Exercise details
Each line below must be written out exactly as shown.
**** Exercise materials
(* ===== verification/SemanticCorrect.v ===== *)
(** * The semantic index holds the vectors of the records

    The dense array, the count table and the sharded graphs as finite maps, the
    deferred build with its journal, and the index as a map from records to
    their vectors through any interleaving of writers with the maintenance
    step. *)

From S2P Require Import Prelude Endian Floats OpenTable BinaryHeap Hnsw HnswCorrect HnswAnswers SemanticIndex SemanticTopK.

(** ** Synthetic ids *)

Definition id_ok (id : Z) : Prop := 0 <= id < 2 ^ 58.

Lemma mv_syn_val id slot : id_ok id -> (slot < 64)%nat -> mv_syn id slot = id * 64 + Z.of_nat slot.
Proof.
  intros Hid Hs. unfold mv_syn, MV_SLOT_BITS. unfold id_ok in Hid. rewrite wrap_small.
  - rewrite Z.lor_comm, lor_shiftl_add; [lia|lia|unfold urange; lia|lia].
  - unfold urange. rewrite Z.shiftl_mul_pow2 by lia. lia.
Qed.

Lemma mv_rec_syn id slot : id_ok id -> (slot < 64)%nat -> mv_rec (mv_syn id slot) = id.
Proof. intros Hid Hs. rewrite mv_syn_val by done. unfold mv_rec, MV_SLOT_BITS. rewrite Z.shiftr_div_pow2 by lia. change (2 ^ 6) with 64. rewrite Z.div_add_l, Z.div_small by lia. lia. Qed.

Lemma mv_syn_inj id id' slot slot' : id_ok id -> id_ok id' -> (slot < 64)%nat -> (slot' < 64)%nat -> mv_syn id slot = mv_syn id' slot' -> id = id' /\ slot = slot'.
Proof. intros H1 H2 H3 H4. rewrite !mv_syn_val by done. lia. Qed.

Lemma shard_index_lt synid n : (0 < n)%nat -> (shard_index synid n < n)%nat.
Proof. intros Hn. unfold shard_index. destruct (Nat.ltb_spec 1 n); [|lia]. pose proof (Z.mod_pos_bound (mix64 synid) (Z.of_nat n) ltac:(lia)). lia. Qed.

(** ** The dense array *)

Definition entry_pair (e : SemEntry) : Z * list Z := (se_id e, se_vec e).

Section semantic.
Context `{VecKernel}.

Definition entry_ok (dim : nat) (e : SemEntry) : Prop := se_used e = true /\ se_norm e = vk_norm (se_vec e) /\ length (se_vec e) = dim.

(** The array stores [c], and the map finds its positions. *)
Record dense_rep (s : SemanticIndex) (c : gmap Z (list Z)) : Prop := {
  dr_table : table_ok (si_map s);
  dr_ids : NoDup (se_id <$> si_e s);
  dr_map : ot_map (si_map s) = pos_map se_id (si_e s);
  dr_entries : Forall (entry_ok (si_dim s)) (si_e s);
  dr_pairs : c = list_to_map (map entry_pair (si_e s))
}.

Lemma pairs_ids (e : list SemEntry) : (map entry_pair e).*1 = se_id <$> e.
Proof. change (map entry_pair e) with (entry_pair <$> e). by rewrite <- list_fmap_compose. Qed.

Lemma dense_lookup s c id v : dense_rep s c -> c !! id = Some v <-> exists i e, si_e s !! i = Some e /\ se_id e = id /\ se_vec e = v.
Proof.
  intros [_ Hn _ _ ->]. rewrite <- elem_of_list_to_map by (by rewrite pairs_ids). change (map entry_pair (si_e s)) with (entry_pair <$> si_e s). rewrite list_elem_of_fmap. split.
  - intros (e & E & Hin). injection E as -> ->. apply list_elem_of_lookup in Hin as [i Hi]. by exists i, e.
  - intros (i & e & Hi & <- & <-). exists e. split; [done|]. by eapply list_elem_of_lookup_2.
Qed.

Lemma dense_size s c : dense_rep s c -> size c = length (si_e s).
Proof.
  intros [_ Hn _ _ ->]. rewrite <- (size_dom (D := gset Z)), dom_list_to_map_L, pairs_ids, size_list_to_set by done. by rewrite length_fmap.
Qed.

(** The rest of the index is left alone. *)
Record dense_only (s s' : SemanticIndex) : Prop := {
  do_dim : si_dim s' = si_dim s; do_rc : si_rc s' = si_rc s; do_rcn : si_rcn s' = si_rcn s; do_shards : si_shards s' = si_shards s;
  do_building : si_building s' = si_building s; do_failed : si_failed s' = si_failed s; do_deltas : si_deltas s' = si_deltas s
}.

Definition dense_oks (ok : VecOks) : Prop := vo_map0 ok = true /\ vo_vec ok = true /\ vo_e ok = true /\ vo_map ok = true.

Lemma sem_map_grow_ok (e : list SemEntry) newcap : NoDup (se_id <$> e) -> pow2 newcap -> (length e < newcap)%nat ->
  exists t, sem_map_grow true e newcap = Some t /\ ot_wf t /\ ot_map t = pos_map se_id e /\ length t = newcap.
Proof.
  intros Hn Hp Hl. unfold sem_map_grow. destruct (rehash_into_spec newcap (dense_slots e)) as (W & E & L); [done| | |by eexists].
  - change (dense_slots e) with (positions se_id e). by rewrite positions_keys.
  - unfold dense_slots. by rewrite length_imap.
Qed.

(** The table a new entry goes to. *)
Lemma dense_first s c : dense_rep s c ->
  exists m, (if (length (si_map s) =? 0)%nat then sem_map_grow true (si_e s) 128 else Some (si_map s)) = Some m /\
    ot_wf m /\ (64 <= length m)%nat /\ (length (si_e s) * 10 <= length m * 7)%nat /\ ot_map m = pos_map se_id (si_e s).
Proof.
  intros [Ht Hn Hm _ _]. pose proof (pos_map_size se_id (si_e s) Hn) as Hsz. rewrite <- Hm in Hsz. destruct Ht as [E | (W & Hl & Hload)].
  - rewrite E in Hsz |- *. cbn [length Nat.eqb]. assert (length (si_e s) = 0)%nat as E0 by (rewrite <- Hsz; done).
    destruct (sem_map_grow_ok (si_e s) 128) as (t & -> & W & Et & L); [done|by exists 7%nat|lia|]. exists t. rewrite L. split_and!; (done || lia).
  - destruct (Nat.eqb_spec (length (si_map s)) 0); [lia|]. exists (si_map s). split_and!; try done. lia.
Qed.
********
Solution
(* ===== verification/SemanticCorrect.v ===== *)
(** * The semantic index holds the vectors of the records

    The dense array, the count table and the sharded graphs as finite maps, the
    deferred build with its journal, and the index as a map from records to
    their vectors through any interleaving of writers with the maintenance
    step. *)

From S2P Require Import Prelude Endian Floats OpenTable BinaryHeap Hnsw HnswCorrect HnswAnswers SemanticIndex SemanticTopK.

(** ** Synthetic ids *)

Definition id_ok (id : Z) : Prop := 0 <= id < 2 ^ 58.

Lemma mv_syn_val id slot : id_ok id -> (slot < 64)%nat -> mv_syn id slot = id * 64 + Z.of_nat slot.
Proof.
  intros Hid Hs. unfold mv_syn, MV_SLOT_BITS. unfold id_ok in Hid. rewrite wrap_small.
  - rewrite Z.lor_comm, lor_shiftl_add; [lia|lia|unfold urange; lia|lia].
  - unfold urange. rewrite Z.shiftl_mul_pow2 by lia. lia.
Qed.

Lemma mv_rec_syn id slot : id_ok id -> (slot < 64)%nat -> mv_rec (mv_syn id slot) = id.
Proof. intros Hid Hs. rewrite mv_syn_val by done. unfold mv_rec, MV_SLOT_BITS. rewrite Z.shiftr_div_pow2 by lia. change (2 ^ 6) with 64. rewrite Z.div_add_l, Z.div_small by lia. lia. Qed.

Lemma mv_syn_inj id id' slot slot' : id_ok id -> id_ok id' -> (slot < 64)%nat -> (slot' < 64)%nat -> mv_syn id slot = mv_syn id' slot' -> id = id' /\ slot = slot'.
Proof. intros H1 H2 H3 H4. rewrite !mv_syn_val by done. lia. Qed.

Lemma shard_index_lt synid n : (0 < n)%nat -> (shard_index synid n < n)%nat.
Proof. intros Hn. unfold shard_index. destruct (Nat.ltb_spec 1 n); [|lia]. pose proof (Z.mod_pos_bound (mix64 synid) (Z.of_nat n) ltac:(lia)). lia. Qed.

(** ** The dense array *)

Definition entry_pair (e : SemEntry) : Z * list Z := (se_id e, se_vec e).

Section semantic.
Context `{VecKernel}.

Definition entry_ok (dim : nat) (e : SemEntry) : Prop := se_used e = true /\ se_norm e = vk_norm (se_vec e) /\ length (se_vec e) = dim.

(** The array stores [c], and the map finds its positions. *)
Record dense_rep (s : SemanticIndex) (c : gmap Z (list Z)) : Prop := {
  dr_table : table_ok (si_map s);
  dr_ids : NoDup (se_id <$> si_e s);
  dr_map : ot_map (si_map s) = pos_map se_id (si_e s);
  dr_entries : Forall (entry_ok (si_dim s)) (si_e s);
  dr_pairs : c = list_to_map (map entry_pair (si_e s))
}.

Lemma pairs_ids (e : list SemEntry) : (map entry_pair e).*1 = se_id <$> e.
Proof. change (map entry_pair e) with (entry_pair <$> e). by rewrite <- list_fmap_compose. Qed.

Lemma dense_lookup s c id v : dense_rep s c -> c !! id = Some v <-> exists i e, si_e s !! i = Some e /\ se_id e = id /\ se_vec e = v.
Proof.
  intros [_ Hn _ _ ->]. rewrite <- elem_of_list_to_map by (by rewrite pairs_ids). change (map entry_pair (si_e s)) with (entry_pair <$> si_e s). rewrite list_elem_of_fmap. split.
  - intros (e & E & Hin). injection E as -> ->. apply list_elem_of_lookup in Hin as [i Hi]. by exists i, e.
  - intros (i & e & Hi & <- & <-). exists e. split; [done|]. by eapply list_elem_of_lookup_2.
Qed.

Lemma dense_size s c : dense_rep s c -> size c = length (si_e s).
Proof.
  intros [_ Hn _ _ ->]. rewrite <- (size_dom (D := gset Z)), dom_list_to_map_L, pairs_ids, size_list_to_set by done. by rewrite length_fmap.
Qed.

(** The rest of the index is left alone. *)
Record dense_only (s s' : SemanticIndex) : Prop := {
  do_dim : si_dim s' = si_dim s; do_rc : si_rc s' = si_rc s; do_rcn : si_rcn s' = si_rcn s; do_shards : si_shards s' = si_shards s;
  do_building : si_building s' = si_building s; do_failed : si_failed s' = si_failed s; do_deltas : si_deltas s' = si_deltas s
}.

Definition dense_oks (ok : VecOks) : Prop := vo_map0 ok = true /\ vo_vec ok = true /\ vo_e ok = true /\ vo_map ok = true.

Lemma sem_map_grow_ok (e : list SemEntry) newcap : NoDup (se_id <$> e) -> pow2 newcap -> (length e < newcap)%nat ->
  exists t, sem_map_grow true e newcap = Some t /\ ot_wf t /\ ot_map t = pos_map se_id e /\ length t = newcap.
Proof.
  intros Hn Hp Hl. unfold sem_map_grow. destruct (rehash_into_spec newcap (dense_slots e)) as (W & E & L); [done| | |by eexists].
  - change (dense_slots e) with (positions se_id e). by rewrite positions_keys.
  - unfold dense_slots. by rewrite length_imap.
Qed.

(** The table a new entry goes to. *)
Lemma dense_first s c : dense_rep s c ->
  exists m, (if (length (si_map s) =? 0)%nat then sem_map_grow true (si_e s) 128 else Some (si_map s)) = Some m /\
    ot_wf m /\ (64 <= length m)%nat /\ (length (si_e s) * 10 <= length m * 7)%nat /\ ot_map m = pos_map se_id (si_e s).
Proof.
  intros [Ht Hn Hm _ _]. pose proof (pos_map_size se_id (si_e s) Hn) as Hsz. rewrite <- Hm in Hsz. destruct Ht as [E | (W & Hl & Hload)].
  - rewrite E in Hsz |- *. cbn [length Nat.eqb]. assert (length (si_e s) = 0)%nat as E0 by (rewrite <- Hsz; done).
    destruct (sem_map_grow_ok (si_e s) 128) as (t & -> & W & Et & L); [done|by exists 7%nat|lia|]. exists t. rewrite L. split_and!; (done || lia).
  - destruct (Nat.eqb_spec (length (si_map s)) 0); [lia|]. exists (si_map s). split_and!; try done. lia.
Qed.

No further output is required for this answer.